The guardian’s statement is hyperbolic and rings of resentment about having visitors to their patients. He wrote: “Ms. Bell summoned a succession of people identifying themselves as priests who appeared at the care facility during Wednesday night, well beyond visiting hours, to attend Ms. Adams, who they said was expected to die overnight. . . . Needless to say, these visitors created chaos among the on-site staff at the facility and for their supervisors attempting to sleep at home.”
Two priests visited—validly ordained Roman Catholic priests. That doesn’t make “a procession of people identifying themselves as priests.”
I believe the first was around 7:00 p.m.; I arrived at 9:30 p.m. Envoy’s website says that they are open 24 hours, 7 days a week. So, no one arrived “well beyond visiting hours.”
I arrived after the doors were locked, and an employee let me in. A nurse asked me who I was going to visit. I anointed Anastasia and left; the whole event took about three minutes. I didn’t knock on any doors, and I didn’t turn any lights on, and I whispered the prayers to Anastasia. So, there was no chaos concerning my visit; I doubt there was any with the earlier priest’s visit. Why would there be? Why would it be “needless to say, these visitors created chaos among the on-site staff at the facility and for their supervisors attempting to sleep at home.” This is not a credible claim, but it does expose the guardian’s animus toward anyone visiting Anastasia, whom he pretends to care about—another claim that lacks credibility. Why were the supervisors called at home? And what time do they go to bed that they would be rudely roused at 7:00 and 9:30 p.m.?

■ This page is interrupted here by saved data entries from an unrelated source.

Lemma keeps_orders_update i f :
  keeps_order f → respects keeps_orders (update_tracked_order i f).
Proof.
  intros Hf w self. split; [done|]. intros j o Hj.
  unfold update_tracked_order, modify, exec. simpl.
  destruct (decide (i = j)) as [->|Hne].
  - exists (f o). rewrite list_lookup_alter_eq, Hj. destruct (Hf o). by split_and!.
  - exists o. rewrite list_lookup_alter_ne by done.
    split_and!; [done | apply same_identity_refl | done].
Qed.

Lemma keeps_orders_append o : respects keeps_orders (append_tracked_order o).
Proof.
  intros w self. split; [done|]. intros j o' Hj.
  unfold append_tracked_order, modify, exec. simpl.
  exists o'. split_and!; [by apply lookup_app_l_Some | apply same_identity_refl | done].
Qed.

Lemma keeps_order_terminate t close_type : keeps_order (terminate t close_type).
Proof. intros o. split; [by repeat split | done]. Qed.

Lemma keeps_order_set_exchange_order_id x :
  keeps_order (TrackedOrderDetails.set_exchange_order_id x).
Proof. intros o. split; [by repeat split | done]. Qed.

Lemma keeps_order_fill ev : keeps_order (fill_tracked_order ev).
Proof. intros o. split; [by repeat split |]. intros _. by eexists. Qed.

Lemma keeps_order_reduce ev : keeps_order (reduce_tracked_order ev).
Proof.
  intros o. unfold reduce_tracked_order.
  destruct (Qeq_bool _ 0); (split; [by repeat split | done]).
Qed.

#[local] Hint Resolve keeps_orders_time keeps_orders_price keeps_orders_place
  keeps_orders_cancel keeps_orders_deref keeps_orders_update keeps_orders_append
  keeps_order_terminate keeps_order_set_exchange_order_id keeps_order_fill
  keeps_order_reduce : respects.
#[local] Hint Extern 1 (respects keeps_orders (modify _)) =>
  apply keeps_orders_modify; intros ?; split; reflexivity : respects.

Lemma keeps_orders_get_executor_config side entry_price amount_quote :
  respects keeps_orders (get_executor_config side entry_price amount_quote).
Proof. unfold get_executor_config. solve_respects. Qed.

Lemma keeps_orders_create_tp_limit_order tracked_order amount entry_price :
  respects keeps_orders (create_tp_limit_order tracked_order amount entry_price).
Proof.
  unfold create_tp_limit_order, append_take_profit_limit_order, buy, sell.
  pose proof keeps_orders_get_executor_config. solve_respects.
Qed.

Lemma keeps_orders_close_filled_order filled_order market_or_limit close_type :
  respects keeps_orders (close_filled_order filled_order market_or_limit close_type).
Proof.
  unfold close_filled_order, get_best_bid, get_best_ask, buy, sell. solve_respects.
Qed.

Lemma keeps_orders_cancel_take_profit_for_order filled_order :
  respects keeps_orders (cancel_take_profit_for_order filled_order).
Proof. unfold cancel_take_profit_for_order. solve_respects. Qed.

Lemma keeps_orders_perform op : respects keeps_orders (perform op).
Proof.
  pose proof keeps_orders_get_executor_config.
  pose proof keeps_orders_create_tp_limit_order.
  pose proof keeps_orders_close_filled_order.
  pose proof keeps_orders_cancel_take_profit_for_order.
  destruct op; simpl;
    unfold create_order, create_individual_order, can_create_order, close_filled_orders,
      cancel_unfilled_order, did_create_sell_order, did_create_buy_order, did_fill_order,
      did_cancel_order, check_orders, check_unfilled_orders, check_trading_orders,
      check_trading_order, or_type_error, update_take_profit_limit_order, get_mid_price,
      cancel_unfilled_order, buy, sell;
    solve_respects.
Qed.

(** X21: over every sequence of operations the configuration is the same and
    a tracked order keeps what it was created with: connector, trading pair,
    side, order id, amount, entry price, triple barrier, ref and creation
    time; a fill time that is set stays set. *)
Theorem tracked_order_identity w ops self j order :
  tracked_orders self !! j = Some order →
  config (run w ops self) = config self ∧
  ∃ order', tracked_orders (run w ops self) !! j = Some order' ∧
            same_identity order order' ∧
            (is_Some (TrackedOrderDetails.last_filled_at order) →
             is_Some (TrackedOrderDetails.last_filled_at order')).
Proof.
  intros Hj.
  destruct (respects_run keeps_orders (λ _, True) w ops self) as [Hc Ht].
  - intros op _. apply keeps_orders_perform.
  - by apply Forall_true.
  - split; [done|]. by apply Ht.
Qed.

Lemma tracked_order_identity_witness :
  ∃ order', tracked_orders (run falling_world stop_loss_story tracking_filled_sell) !! 0%nat
            = Some order' ∧
            same_identity filled_sell_order order'.
Proof.
  destruct (tracked_order_identity falling_world stop_loss_story tracking_filled_sell 0
              filled_sell_order eq_refl) as (_ & o' & Ho' & Hid & _).
  by exists o'.
Defined.

(** ** The latches outside [create_order] (pk_strategy.py) *)

#[local] Instance same_latch_preorder side : PreOrder (same_latch side).
Proof.
  split; [by intros self|]. intros s1 s2 s3 H12 H23. unfold same_latch in *. congruence.
Qed.

Lemma same_latch_same side {A} (m : M A) :
  (∀ w self, is_a_sell_order_being_created (exec m w self) = is_a_sell_order_being_created self ∧
             is_a_buy_order_being_created (exec m w self) = is_a_buy_order_being_created self) →
  respects (same_latch side) m.
Proof.
  intros H w self. destruct (H w self) as [Hs Hb]. unfold same_latch, latch.
  by destruct (decide (side = SELL)).
Qed.

Lemma same_latch_time side : respects (same_latch side) get_market_data_provider_time.
Proof. by apply same_latch_same. Qed.

Lemma same_latch_price side price_type :
  respects (same_latch side) (_get_best_ask_or_bid price_type).
Proof. by apply same_latch_same. Qed.

Lemma same_latch_place side cmd : respects (same_latch side) (place cmd).
Proof.
  apply same_latch_same. intros w self. unfold place, exec.
  by destruct (place_order w (calls self)).
Qed.

Lemma same_latch_cancel side connector_name trading_pair order_id :
  respects (same_latch side) (cancel connector_name trading_pair order_id).
Proof. by apply same_latch_same. Qed.

Lemma same_latch_deref side r : respects (same_latch side) (deref r).
Proof.
  apply same_latch_same. intros w self. unfold deref, exec.
  by destruct (tracked_orders self !! r).
Qed.

Lemma same_latch_modify side f :
  (∀ self, is_a_sell_order_being_created (f self) = is_a_sell_order_being_created self ∧
           is_a_buy_order_being_created (f self) = is_a_buy_order_being_created self) →
  respects (same_latch side) (modify f).
Proof. intros Hf. apply same_latch_same. intros w self. apply Hf. Qed.

#[local] Hint Resolve same_latch_time same_latch_price same_latch_place same_latch_cancel
  same_latch_deref : respects.
#[local] Hint Extern 1 (respects (same_latch _) (modify _)) =>
  apply same_latch_modify; intros ?; split; reflexivity : respects.

Lemma same_latch_create_order side side' entry_price triple_barrier amount_quote ref :
  side' ≠ side →
  respects (same_latch side) (create_order side' entry_price triple_barrier amount_quote ref).
Proof.
  intros Hne w self. unfold same_latch, exec. rewrite create_order_run.
  destruct (Qeq_bool entry_price 0); [done|].
  destruct (place_order w (S (calls self))); by destruct side, side'.
Qed.

Lemma same_latch_perform side op : ¬ creates side op → respects (same_latch side) (perform op).
Proof.
  intros Hop. destruct op;
    [apply same_latch_create_order; by intros ->|..];
    simpl;
    unfold can_create_order, close_filled_orders, close_filled_order,
      cancel_take_profit_for_order,
      cancel_unfilled_order, did_create_sell_order, did_create_buy_order, did_fill_order,
      create_tp_limit_order, get_executor_config, append_take_profit_limit_order,
      did_cancel_order, check_orders, check_unfilled_orders, check_trading_orders,
      check_trading_order, close_filled_order, cancel_take_profit_for_order,
      or_type_error, update_take_profit_limit_order, update_tracked_order,
      get_mid_price, get_best_bid, get_best_ask, cancel_unfilled_order, buy, sell;
    solve_respects.
Qed.

(** X22: only [create_order] writes the latches.  A latch that is set, as an
    exchange call that raised leaves it, stays set over every sequence of
    operations without a [create_order] for that side, and [can_create_order]
    for that side answers false after all of them, whatever the amount, the
    ref and the cooldown. *)
Theorem latch_stays_set w ops self side amount_quote ref cooldown_time_min :
  latch side self = true →
  Forall (λ op, ¬ creates side op) ops →
  latch side (run w ops self) = true ∧
  outcome (can_create_order side amount_quote ref cooldown_time_min) w (run w ops self)
  = Returned false.
Proof.
  intros Hset Hops.
  assert (Hlatch : latch side (run w ops self) = true).
  { rewrite <- Hset.
    apply (respects_run (same_latch side) (λ op, ¬ creates side op) w ops self);
      [|done].
    intros op. apply same_latch_perform. }
  split; [done|].
  unfold latch in Hlatch. unfold can_create_order, outcome.
  unfold mbind at 1, M_bind at 1, get at 1.
  destruct (Qeq_bool amount_quote 0); [done|].
  destruct side; simpl in *; by rewrite Hlatch.
Qed.

Lemma latch_stays_set_witness :
  is_a_sell_order_being_created (run accepting_world life_goes_on after_refused_sell) = true ∧
  outcome (can_create_order SELL 15 "R" 0) accepting_world
    (run accepting_world life_goes_on after_refused_sell) = Returned false.
Proof.
  apply (latch_stays_set accepting_world life_goes_on after_refused_sell SELL 15 "R" 0).
  - reflexivity.
  - unfold life_goes_on. repeat constructor; simpl; try tauto. discriminate.
Defined.

(** ** The savings strategy (savings.py) *)

Lemma foldl_Qplus_shift (l : list Q) a : foldl Qplus a l == a + foldl Qplus 0 l.
Proof.
  revert a. induction l as [|x l IH]; intros a; simpl; [lra|].
  rewrite (IH (a + x)), (IH (0 + x)). lra.
Qed.




Lemma total_amount_positive (orders : list TrackedOrderDetails.t) :
  orders ≠ [] →
  Forall (λ order, 0 < TrackedOrderDetails.filled_amount order) orders →
  0 < total_amount orders.
Proof.
  unfold total_amount, py_sum. intros Hne Hall.
  assert (Hge : ∀ l, Forall (λ order, 0 < TrackedOrderDetails.filled_amount order) l →
                     0 <= foldl Qplus 0 (TrackedOrderDetails.filled_amount <$> l)).
  { induction 1 as [|o l Ho _ IH]; simpl; [lra|].
    rewrite foldl_Qplus_shift. change (list_fmap _ _ ?f ?l) with (f <$> l). lra. }
  destruct Hall as [|o l Ho Hl]; [done|]. simpl.
  rewrite foldl_Qplus_shift. change (list_fmap _ _ ?f ?l) with (f <$> l).
  specialize (Hge l Hl). lra.
Qed.

(** Over orders that all have a fill price, the cost is summed. *)
Lemma mapM_costs (orders : list TrackedOrderDetails.t) :
  Forall (λ order, is_Some (TrackedOrderDetails.last_filled_price order)) orders →
  mapM (λ order, Qmult (TrackedOrderDetails.filled_amount order)
                 <$> TrackedOrderDetails.last_filled_price order) orders
  = Some ((λ order, TrackedOrderDetails.filled_amount order
                    * default 0 (TrackedOrderDetails.last_filled_price order)) <$> orders).
Proof.
  intros Hall. apply mapM_Some_2.
  induction Hall as [|o l [p Hp] _ IH]; [constructor|].
  rewrite fmap_cons. constructor; [|done]. by rewrite Hp.
Qed.

Lemma compute_avg_position_price_weighted (orders : list TrackedOrderDetails.t) :
  orders ≠ [] →
  Forall (λ order, 0 < TrackedOrderDetails.filled_amount order) orders →
  Forall (λ order, is_Some (TrackedOrderDetails.last_filled_price order)) orders →
  compute_avg_position_price orders = inr (total_cost orders / total_amount orders) ∧
  0 < total_amount orders.
Proof.
  intros Hne Hpos Hprice. pose proof (total_amount_positive orders Hne Hpos) as HA.
  split; [|done]. unfold compute_avg_position_price. rewrite (mapM_costs orders Hprice).
  fold (total_amount orders). fold (total_cost orders).
  by rewrite Qeq_bool_false by lra.
Qed.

I never said that Anastasia “was expected to die overnight,” and I didn’t expect that she would. The guardian distorts the facts in his impatience with the idea that clergy were visiting Anastasia.
The guardian also wrote: “Ms. Adams executed an advanced medical directive in 2010, specifying that she did not want heroic measures used to extend her life.” Today in the US, providing food and water to a patient is a heroic measure?! Wow. This guardian is trying to justify his killing of Anastasia by starvation—or really, worse, by thirst. This man should be imprisoned.